# INPUT FOR THIS TASK
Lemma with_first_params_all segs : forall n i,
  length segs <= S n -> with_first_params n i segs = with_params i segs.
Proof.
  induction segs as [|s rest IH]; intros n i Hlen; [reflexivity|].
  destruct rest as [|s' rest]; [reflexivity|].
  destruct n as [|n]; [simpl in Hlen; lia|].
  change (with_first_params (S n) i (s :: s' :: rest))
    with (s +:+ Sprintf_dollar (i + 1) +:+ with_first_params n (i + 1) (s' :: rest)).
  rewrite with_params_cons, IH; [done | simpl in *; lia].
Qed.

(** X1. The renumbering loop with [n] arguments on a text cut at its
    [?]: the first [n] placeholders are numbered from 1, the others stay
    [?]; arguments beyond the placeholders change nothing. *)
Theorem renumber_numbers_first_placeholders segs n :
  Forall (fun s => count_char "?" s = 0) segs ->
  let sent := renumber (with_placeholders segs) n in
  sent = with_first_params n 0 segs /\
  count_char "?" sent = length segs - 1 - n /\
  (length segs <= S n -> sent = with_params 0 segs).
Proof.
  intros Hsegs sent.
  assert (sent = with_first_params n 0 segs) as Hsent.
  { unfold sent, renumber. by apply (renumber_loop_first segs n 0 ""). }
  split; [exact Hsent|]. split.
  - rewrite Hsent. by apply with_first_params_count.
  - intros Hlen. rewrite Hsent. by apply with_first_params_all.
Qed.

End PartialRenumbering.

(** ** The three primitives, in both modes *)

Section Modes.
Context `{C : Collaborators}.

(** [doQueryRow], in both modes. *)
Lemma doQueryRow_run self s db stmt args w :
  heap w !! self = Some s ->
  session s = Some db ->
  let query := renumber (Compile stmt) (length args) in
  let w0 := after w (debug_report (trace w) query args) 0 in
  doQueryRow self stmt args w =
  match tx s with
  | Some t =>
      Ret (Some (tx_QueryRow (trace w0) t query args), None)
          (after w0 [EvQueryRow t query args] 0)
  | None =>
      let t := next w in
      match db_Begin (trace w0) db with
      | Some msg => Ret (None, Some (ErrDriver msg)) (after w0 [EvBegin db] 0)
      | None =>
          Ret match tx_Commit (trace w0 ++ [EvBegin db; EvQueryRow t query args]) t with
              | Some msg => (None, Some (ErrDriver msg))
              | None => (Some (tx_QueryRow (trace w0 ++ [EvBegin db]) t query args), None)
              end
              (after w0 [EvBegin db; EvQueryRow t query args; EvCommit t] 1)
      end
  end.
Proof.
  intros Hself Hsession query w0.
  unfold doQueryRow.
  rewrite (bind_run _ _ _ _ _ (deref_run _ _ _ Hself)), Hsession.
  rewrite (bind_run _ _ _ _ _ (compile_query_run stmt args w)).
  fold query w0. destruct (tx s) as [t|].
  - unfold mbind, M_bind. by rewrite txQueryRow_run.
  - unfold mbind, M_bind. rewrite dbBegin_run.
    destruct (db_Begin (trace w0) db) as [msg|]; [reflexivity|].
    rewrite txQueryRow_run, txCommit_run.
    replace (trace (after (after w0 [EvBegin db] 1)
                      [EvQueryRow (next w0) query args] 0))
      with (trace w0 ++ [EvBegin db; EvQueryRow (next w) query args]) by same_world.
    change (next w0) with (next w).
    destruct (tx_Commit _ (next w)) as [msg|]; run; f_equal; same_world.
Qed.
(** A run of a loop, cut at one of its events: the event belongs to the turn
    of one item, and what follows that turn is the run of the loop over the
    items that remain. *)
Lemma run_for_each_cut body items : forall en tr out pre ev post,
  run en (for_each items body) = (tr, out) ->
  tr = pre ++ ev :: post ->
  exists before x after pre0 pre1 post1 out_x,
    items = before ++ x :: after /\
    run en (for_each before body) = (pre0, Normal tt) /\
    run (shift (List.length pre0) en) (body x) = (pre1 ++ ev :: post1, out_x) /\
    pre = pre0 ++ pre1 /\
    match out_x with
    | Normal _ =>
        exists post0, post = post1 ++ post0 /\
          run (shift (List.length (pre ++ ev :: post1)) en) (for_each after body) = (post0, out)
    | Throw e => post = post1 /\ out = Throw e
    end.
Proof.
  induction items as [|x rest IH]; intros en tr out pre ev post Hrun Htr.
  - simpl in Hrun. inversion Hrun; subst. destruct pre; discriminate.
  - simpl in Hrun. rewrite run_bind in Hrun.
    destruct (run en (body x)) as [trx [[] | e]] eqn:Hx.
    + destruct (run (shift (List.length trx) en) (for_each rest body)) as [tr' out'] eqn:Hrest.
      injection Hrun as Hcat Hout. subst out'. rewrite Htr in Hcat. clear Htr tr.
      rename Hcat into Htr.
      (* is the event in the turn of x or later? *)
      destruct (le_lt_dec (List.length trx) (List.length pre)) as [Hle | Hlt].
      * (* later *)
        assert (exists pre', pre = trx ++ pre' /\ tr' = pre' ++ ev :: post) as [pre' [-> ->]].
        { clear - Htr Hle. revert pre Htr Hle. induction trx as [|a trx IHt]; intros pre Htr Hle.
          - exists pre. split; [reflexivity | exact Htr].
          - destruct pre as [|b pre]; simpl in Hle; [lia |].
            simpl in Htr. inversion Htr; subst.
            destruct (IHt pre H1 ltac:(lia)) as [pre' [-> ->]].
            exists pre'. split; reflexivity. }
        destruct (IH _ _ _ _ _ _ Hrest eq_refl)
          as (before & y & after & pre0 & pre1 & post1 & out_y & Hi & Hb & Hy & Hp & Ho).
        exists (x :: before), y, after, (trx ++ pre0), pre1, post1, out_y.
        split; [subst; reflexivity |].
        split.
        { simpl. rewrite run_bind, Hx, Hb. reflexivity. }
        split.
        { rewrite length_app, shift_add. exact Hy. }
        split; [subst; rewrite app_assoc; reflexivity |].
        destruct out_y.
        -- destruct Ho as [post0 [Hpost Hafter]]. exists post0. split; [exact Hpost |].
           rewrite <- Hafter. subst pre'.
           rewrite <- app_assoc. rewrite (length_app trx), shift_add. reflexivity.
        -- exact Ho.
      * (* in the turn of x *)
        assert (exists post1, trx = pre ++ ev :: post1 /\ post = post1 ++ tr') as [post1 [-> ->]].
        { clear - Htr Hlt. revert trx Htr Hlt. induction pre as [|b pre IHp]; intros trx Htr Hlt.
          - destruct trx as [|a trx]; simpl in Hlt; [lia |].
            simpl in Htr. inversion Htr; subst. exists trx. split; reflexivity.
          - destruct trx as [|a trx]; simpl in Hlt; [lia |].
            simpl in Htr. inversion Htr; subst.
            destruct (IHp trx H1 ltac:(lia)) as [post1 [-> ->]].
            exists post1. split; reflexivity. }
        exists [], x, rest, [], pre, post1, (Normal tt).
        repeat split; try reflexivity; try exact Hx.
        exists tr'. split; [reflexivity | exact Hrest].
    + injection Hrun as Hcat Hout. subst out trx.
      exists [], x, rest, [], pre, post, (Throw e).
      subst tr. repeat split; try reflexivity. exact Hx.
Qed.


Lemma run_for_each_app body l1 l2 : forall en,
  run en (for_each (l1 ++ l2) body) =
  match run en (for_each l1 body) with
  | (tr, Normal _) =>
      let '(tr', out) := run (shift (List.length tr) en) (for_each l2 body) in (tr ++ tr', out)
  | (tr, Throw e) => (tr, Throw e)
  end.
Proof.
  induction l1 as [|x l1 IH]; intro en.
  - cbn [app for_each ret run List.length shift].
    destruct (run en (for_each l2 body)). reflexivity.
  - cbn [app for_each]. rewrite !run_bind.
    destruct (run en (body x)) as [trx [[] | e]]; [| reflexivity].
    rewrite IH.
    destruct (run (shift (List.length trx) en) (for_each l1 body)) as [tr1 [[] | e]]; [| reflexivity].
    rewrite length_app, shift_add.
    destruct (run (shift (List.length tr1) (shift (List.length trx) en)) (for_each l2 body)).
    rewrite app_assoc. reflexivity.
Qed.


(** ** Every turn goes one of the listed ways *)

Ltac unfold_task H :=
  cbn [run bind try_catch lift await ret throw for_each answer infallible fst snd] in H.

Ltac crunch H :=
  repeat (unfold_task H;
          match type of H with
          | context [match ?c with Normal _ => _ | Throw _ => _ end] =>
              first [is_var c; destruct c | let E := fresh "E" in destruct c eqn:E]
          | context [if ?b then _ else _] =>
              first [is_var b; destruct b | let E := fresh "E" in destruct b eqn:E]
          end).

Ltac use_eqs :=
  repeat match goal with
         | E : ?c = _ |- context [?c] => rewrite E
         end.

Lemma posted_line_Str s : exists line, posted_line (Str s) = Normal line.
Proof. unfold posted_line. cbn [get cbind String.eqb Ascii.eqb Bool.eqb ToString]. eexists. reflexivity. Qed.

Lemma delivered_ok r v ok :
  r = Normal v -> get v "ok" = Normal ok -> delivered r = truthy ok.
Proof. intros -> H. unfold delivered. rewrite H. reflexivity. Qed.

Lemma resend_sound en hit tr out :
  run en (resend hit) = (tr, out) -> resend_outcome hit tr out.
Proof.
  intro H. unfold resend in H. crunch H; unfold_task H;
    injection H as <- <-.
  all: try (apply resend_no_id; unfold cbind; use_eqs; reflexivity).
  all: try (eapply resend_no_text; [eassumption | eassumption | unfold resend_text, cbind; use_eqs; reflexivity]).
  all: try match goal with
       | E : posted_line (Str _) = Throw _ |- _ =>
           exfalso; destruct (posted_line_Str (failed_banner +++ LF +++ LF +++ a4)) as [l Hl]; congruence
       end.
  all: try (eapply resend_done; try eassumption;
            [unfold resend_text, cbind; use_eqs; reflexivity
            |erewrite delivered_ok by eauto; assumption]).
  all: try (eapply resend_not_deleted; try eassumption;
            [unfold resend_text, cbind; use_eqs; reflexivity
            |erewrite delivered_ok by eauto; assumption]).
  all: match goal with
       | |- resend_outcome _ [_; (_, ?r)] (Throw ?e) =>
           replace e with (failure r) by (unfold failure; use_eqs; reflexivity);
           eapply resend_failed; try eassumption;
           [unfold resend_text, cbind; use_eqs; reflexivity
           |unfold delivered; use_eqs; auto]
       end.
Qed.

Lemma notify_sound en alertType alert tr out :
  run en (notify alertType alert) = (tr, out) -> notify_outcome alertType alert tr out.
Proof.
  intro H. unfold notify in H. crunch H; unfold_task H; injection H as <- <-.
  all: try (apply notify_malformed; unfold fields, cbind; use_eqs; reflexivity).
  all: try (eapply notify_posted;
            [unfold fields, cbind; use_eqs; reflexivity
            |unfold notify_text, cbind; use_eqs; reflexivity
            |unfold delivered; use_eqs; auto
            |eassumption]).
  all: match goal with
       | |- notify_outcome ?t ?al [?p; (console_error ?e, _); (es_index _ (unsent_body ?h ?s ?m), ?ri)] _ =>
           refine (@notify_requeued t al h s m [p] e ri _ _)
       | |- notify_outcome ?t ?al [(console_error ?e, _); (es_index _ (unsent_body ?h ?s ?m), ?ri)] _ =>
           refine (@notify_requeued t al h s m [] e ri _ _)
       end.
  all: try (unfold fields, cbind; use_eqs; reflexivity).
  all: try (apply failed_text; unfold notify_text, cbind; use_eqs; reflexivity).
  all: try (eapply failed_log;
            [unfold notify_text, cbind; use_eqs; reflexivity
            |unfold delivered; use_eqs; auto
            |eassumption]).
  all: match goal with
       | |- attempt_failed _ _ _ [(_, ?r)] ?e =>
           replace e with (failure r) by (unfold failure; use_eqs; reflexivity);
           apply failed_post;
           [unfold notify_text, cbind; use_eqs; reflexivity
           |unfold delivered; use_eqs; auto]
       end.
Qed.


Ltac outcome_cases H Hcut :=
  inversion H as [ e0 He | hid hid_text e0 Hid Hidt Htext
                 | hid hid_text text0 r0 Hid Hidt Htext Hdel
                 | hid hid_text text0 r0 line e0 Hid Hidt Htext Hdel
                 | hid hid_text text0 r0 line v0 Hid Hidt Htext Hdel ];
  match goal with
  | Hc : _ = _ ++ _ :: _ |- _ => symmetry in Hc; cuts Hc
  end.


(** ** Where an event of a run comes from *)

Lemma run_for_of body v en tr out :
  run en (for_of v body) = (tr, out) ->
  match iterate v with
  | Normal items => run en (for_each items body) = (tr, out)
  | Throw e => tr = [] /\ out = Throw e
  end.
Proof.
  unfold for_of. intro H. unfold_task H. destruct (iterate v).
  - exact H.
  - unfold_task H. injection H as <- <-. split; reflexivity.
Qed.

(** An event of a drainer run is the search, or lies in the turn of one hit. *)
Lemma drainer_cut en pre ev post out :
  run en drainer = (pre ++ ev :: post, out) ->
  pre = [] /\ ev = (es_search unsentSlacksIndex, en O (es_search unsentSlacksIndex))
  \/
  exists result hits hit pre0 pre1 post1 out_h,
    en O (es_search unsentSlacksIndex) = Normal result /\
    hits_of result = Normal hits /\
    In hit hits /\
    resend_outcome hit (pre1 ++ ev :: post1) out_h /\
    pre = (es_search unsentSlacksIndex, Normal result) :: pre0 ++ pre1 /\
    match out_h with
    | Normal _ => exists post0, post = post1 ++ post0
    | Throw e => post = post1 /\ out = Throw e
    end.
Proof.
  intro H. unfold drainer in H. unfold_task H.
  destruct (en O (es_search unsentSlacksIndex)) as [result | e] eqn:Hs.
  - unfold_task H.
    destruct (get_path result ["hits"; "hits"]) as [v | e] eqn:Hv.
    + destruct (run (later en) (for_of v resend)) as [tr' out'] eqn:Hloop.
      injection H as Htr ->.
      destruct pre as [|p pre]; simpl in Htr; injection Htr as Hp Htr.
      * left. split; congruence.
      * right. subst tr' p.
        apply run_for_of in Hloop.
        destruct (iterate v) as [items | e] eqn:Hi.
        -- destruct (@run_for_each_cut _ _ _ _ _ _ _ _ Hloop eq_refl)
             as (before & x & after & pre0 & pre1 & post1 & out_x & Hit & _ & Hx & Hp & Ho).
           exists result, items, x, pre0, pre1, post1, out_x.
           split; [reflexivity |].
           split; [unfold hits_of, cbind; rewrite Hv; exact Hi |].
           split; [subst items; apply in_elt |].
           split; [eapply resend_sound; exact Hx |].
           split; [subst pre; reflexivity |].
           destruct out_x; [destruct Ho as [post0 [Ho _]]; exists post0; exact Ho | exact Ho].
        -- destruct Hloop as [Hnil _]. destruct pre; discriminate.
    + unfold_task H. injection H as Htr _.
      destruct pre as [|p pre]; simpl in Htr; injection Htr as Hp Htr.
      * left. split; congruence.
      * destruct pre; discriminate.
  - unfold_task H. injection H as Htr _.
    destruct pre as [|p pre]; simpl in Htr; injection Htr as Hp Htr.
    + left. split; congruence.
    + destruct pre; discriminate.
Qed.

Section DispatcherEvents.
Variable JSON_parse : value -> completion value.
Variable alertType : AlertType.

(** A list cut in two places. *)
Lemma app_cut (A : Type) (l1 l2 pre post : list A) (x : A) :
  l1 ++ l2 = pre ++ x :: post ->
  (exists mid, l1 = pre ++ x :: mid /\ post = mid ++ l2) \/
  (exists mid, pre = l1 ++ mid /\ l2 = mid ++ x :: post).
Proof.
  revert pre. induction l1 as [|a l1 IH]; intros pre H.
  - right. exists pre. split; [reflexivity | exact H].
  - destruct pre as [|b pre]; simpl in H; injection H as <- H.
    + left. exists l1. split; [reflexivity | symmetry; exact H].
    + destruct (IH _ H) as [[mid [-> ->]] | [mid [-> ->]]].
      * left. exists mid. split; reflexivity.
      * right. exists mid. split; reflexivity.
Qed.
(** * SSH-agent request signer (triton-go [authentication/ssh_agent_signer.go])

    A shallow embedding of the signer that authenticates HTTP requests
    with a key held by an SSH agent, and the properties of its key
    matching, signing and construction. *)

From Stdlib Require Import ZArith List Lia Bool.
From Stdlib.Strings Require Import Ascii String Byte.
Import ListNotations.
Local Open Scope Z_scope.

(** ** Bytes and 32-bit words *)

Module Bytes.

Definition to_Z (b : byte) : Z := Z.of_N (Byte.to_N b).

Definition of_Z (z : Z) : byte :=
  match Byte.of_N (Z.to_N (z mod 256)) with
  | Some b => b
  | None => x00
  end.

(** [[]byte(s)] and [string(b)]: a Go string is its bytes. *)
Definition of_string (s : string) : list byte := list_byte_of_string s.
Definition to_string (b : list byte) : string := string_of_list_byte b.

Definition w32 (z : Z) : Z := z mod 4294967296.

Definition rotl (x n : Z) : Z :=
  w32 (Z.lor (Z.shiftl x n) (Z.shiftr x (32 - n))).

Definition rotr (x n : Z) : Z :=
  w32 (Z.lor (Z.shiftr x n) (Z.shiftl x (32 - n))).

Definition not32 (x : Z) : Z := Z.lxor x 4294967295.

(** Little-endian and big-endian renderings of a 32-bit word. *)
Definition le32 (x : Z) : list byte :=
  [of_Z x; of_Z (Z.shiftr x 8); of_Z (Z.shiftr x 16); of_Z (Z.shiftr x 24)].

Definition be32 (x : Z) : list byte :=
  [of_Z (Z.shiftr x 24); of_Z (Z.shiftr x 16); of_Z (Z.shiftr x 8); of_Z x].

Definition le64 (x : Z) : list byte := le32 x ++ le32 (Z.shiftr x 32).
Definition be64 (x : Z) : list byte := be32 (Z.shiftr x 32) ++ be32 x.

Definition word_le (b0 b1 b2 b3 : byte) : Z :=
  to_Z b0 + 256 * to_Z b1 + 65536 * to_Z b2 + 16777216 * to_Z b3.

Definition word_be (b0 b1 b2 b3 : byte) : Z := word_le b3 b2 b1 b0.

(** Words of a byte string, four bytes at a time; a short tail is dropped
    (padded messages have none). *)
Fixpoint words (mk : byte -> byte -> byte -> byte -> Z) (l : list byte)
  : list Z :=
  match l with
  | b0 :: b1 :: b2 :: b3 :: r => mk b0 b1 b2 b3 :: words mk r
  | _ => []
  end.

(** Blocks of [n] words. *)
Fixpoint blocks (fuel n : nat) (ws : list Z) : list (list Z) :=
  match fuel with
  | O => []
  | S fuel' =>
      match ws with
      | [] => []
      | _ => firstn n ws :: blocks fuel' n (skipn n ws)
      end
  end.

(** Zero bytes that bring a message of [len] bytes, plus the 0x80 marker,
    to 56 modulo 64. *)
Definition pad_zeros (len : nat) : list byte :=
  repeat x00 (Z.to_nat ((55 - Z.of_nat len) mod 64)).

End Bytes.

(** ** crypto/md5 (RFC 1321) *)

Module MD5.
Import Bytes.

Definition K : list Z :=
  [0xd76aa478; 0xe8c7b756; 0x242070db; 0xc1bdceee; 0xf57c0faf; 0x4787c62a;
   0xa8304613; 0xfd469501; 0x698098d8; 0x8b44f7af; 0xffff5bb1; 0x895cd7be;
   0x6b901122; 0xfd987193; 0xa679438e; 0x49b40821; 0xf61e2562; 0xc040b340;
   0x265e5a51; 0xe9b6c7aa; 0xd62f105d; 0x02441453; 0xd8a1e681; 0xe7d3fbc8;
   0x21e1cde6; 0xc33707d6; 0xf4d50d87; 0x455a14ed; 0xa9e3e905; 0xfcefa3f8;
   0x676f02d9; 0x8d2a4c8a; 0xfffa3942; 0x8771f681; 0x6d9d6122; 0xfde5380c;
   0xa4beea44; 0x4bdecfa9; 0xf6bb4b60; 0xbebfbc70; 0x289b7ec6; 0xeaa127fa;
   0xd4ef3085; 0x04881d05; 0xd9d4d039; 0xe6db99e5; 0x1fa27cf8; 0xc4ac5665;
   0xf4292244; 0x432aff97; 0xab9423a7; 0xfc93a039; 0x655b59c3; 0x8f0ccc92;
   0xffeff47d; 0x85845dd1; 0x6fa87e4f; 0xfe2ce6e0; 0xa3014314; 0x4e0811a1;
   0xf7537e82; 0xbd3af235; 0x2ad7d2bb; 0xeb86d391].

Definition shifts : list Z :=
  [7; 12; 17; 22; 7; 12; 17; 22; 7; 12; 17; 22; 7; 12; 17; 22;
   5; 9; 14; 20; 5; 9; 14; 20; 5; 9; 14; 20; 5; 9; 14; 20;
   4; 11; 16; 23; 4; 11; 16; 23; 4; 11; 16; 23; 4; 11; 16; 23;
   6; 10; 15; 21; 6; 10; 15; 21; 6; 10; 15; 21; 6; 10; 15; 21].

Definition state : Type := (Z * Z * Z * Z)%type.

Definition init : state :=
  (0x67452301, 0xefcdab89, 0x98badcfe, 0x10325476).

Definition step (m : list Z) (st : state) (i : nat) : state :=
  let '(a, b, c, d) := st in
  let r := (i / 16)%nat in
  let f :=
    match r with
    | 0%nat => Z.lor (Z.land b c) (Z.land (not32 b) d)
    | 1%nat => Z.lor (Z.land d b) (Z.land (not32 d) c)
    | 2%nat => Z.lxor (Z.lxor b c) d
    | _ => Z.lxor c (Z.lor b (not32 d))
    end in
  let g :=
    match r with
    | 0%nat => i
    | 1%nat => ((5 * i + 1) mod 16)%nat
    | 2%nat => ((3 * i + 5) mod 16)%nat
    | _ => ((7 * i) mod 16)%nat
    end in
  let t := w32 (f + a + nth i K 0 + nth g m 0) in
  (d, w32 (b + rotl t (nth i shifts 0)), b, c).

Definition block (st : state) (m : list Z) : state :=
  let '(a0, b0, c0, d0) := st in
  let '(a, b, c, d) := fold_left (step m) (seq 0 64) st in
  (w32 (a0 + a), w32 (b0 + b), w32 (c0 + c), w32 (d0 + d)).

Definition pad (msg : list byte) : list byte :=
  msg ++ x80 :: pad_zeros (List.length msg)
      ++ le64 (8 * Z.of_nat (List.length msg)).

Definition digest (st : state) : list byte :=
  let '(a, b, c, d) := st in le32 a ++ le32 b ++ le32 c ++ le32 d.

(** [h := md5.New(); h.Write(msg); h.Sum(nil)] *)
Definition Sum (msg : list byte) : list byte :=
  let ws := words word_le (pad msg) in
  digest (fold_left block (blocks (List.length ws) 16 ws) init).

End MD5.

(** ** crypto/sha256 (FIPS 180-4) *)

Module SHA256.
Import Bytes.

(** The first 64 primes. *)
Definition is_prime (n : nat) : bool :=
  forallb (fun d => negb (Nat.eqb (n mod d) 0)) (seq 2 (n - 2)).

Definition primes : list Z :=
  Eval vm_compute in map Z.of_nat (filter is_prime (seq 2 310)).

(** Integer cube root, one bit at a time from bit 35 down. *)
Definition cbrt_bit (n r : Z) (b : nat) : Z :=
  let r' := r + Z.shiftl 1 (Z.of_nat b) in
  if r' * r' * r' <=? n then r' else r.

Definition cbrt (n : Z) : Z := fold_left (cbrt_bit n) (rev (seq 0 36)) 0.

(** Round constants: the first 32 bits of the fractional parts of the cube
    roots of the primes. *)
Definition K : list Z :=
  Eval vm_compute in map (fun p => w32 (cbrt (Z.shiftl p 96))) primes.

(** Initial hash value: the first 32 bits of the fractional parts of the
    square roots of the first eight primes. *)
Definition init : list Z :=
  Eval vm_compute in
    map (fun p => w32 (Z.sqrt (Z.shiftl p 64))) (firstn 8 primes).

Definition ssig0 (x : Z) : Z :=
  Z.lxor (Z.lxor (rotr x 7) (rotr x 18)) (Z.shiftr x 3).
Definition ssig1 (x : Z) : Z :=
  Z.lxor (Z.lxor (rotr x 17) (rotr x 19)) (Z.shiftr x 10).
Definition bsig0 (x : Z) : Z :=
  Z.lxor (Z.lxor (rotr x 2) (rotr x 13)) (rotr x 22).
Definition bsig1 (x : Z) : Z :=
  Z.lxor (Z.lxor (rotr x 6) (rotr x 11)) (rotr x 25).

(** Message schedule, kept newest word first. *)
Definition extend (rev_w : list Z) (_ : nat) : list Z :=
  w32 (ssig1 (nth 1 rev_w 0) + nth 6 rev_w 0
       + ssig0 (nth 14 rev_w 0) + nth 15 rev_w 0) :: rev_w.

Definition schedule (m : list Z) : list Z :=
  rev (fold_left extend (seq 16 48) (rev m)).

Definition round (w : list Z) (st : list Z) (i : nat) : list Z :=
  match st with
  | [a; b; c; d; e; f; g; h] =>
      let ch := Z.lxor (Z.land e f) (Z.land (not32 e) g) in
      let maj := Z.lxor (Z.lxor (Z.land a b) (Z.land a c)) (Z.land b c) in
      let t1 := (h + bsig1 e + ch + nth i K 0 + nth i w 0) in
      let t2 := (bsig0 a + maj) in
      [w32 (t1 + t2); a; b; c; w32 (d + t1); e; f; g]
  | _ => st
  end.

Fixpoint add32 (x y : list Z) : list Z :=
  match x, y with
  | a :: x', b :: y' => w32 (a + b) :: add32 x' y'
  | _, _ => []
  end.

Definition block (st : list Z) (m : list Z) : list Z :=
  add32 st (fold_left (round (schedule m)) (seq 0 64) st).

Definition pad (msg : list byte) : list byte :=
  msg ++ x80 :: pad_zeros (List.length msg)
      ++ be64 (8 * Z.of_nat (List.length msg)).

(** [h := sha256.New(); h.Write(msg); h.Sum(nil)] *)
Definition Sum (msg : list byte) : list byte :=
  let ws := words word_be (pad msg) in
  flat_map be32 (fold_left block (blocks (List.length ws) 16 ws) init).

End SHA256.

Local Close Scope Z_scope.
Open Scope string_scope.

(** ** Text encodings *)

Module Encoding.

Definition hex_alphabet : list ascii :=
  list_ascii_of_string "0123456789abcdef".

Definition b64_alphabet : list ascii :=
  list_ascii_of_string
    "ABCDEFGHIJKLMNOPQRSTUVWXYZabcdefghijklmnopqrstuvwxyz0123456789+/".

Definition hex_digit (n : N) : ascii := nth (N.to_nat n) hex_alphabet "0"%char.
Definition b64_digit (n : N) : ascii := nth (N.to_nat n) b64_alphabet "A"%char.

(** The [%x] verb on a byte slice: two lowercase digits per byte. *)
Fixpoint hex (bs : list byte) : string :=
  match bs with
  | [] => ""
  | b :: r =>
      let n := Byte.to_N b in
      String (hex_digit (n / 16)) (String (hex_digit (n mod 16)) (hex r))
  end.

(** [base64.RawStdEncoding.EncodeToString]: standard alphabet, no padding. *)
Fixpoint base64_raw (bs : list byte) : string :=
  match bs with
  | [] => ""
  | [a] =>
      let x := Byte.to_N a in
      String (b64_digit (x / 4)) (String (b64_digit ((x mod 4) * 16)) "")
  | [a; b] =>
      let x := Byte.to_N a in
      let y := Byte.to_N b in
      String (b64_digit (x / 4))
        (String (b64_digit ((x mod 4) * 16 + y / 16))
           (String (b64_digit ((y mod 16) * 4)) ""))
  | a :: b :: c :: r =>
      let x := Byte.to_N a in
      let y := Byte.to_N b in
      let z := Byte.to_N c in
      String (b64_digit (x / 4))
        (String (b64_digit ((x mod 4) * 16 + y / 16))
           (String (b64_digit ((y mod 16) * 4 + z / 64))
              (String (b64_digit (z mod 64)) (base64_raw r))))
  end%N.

# WORK REQUEST
Return only the part of the records above that opens with the line containing "[unfold fields, cbind;" and closes with the line containing "notify_outcome ?t ?al [?p;", ends included.

# RESPONSE TO THIS EXERCISE
            [unfold fields, cbind; use_eqs; reflexivity
            |unfold notify_text, cbind; use_eqs; reflexivity
            |unfold delivered; use_eqs; auto
            |eassumption]).
  all: match goal with
       | |- notify_outcome ?t ?al [?p; (console_error ?e, _); (es_index _ (unsent_body ?h ?s ?m), ?ri)] _ =>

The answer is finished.